SUPPLIED RECORDS:

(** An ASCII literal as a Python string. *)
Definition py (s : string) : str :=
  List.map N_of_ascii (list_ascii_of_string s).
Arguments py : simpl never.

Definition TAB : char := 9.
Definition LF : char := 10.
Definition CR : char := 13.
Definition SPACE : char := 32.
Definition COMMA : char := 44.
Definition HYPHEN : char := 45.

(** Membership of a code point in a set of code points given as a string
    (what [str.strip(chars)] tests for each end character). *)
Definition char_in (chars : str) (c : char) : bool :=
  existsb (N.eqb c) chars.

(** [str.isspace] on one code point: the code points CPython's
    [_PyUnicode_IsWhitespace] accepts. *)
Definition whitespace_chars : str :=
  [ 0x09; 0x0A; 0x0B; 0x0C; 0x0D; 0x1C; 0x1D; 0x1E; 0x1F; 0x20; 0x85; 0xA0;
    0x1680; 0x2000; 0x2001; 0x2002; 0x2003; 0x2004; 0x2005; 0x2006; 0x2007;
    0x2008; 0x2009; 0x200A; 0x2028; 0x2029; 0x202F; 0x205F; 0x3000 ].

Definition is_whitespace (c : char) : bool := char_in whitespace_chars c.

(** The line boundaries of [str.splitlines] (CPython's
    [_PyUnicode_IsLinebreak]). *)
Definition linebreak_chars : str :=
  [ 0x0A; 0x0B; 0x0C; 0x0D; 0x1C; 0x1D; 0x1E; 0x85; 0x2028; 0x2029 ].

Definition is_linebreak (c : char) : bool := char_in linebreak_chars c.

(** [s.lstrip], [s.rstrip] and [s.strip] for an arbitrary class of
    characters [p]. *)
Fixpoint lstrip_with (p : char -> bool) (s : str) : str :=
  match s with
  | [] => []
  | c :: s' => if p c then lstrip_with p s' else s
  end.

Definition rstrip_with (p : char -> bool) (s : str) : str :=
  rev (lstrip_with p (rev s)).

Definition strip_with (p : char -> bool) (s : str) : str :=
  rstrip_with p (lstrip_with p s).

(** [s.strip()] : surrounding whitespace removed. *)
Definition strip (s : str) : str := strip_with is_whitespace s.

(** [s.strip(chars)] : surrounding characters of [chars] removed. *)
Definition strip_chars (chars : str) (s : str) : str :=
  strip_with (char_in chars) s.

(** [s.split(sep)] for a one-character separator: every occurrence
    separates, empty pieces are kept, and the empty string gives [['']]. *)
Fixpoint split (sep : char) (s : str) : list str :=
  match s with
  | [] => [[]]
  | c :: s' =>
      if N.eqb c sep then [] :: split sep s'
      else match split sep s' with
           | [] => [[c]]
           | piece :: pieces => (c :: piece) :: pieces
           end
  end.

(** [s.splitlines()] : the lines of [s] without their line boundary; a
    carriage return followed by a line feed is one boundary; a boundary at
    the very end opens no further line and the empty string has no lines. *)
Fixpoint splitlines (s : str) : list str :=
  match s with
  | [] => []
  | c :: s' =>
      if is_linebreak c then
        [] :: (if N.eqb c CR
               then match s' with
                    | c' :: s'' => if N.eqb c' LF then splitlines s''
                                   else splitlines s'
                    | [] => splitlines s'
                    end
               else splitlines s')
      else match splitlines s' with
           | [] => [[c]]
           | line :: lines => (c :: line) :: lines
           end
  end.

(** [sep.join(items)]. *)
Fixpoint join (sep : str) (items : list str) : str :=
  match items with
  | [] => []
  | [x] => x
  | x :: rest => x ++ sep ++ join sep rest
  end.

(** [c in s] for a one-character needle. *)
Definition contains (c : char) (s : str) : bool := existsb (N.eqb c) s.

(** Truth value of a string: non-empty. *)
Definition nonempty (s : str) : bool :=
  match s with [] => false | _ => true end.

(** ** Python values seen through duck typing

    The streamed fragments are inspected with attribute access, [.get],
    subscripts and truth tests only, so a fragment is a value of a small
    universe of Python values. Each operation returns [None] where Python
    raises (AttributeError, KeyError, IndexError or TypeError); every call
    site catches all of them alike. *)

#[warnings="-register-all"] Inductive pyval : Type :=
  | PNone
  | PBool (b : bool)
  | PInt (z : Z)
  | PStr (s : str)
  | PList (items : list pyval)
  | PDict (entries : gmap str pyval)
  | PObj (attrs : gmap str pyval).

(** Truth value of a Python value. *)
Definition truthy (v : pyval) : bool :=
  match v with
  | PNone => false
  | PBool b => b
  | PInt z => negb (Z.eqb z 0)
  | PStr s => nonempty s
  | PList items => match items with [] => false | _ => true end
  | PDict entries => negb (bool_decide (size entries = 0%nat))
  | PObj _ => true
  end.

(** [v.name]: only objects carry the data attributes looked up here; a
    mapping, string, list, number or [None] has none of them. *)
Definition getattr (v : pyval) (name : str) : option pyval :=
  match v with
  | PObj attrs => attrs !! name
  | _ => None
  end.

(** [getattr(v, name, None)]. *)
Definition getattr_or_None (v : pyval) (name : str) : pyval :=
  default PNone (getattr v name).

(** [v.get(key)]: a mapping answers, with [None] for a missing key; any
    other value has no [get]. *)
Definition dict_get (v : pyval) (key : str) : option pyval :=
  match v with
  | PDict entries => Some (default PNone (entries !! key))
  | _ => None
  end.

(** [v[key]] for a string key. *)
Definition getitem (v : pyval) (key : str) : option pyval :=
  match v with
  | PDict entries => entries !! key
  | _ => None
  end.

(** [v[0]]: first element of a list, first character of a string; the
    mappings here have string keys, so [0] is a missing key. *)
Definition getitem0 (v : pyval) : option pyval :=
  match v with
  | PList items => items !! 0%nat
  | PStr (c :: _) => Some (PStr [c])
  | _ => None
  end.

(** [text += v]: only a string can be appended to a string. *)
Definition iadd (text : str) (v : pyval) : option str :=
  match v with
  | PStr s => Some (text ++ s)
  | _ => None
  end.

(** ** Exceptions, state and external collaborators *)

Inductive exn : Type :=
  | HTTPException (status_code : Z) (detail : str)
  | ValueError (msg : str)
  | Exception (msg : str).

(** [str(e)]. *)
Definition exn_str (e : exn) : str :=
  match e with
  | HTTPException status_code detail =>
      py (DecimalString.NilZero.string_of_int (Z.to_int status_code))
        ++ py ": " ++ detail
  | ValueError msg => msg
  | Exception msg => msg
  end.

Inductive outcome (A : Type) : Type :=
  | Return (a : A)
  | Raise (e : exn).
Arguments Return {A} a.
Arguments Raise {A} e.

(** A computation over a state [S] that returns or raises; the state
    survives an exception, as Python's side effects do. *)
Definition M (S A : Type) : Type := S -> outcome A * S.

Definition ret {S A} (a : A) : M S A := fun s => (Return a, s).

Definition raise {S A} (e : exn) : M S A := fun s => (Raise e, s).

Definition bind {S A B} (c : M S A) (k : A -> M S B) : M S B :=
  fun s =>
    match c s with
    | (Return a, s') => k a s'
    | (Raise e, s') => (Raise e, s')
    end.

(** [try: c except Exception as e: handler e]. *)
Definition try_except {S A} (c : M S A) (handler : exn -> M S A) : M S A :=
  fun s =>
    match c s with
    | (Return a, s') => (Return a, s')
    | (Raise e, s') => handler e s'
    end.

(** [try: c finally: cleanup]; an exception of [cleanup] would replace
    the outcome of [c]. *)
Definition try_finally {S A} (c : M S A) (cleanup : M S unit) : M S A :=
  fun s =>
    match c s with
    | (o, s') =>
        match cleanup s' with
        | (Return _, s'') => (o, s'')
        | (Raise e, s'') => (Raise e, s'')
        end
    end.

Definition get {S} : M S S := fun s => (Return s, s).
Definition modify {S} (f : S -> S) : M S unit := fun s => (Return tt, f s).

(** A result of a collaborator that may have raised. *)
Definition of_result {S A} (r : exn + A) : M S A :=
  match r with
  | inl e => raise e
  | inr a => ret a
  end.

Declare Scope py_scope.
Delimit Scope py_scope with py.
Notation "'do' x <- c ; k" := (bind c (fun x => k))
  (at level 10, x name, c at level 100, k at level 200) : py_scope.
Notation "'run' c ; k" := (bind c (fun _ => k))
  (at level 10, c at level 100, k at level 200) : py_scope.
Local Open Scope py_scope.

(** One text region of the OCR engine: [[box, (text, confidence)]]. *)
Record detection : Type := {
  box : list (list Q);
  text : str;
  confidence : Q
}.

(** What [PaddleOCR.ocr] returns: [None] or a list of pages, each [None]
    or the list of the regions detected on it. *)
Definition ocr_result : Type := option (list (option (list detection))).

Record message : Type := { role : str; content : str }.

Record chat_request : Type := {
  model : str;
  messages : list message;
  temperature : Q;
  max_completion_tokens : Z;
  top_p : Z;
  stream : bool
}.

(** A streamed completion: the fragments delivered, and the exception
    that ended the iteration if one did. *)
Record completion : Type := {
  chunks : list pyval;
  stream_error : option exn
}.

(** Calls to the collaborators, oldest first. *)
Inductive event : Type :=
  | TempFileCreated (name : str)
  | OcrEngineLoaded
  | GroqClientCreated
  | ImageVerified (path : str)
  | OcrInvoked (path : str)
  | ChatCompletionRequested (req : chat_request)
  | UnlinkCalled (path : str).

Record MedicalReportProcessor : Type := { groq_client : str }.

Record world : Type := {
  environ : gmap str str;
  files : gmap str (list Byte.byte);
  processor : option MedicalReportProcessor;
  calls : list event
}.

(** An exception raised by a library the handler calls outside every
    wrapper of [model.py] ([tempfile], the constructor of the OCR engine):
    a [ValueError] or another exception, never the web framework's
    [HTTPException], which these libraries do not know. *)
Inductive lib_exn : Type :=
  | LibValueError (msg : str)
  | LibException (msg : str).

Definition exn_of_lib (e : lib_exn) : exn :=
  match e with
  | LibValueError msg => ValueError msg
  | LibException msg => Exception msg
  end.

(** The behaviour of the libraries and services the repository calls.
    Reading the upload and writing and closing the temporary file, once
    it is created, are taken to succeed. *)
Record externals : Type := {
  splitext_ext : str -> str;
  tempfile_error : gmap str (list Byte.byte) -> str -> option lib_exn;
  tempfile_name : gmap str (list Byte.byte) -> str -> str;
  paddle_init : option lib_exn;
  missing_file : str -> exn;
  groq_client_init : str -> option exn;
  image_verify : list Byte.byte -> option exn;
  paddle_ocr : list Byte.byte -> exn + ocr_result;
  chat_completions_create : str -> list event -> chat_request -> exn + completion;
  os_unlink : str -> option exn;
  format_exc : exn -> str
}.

TASK DIRECTIONS: For every line of the material above that contains the word "detection", show the line.

RESPONSE AREA:
Record detection : Type := {
Definition ocr_result : Type := option (list (option (list detection))).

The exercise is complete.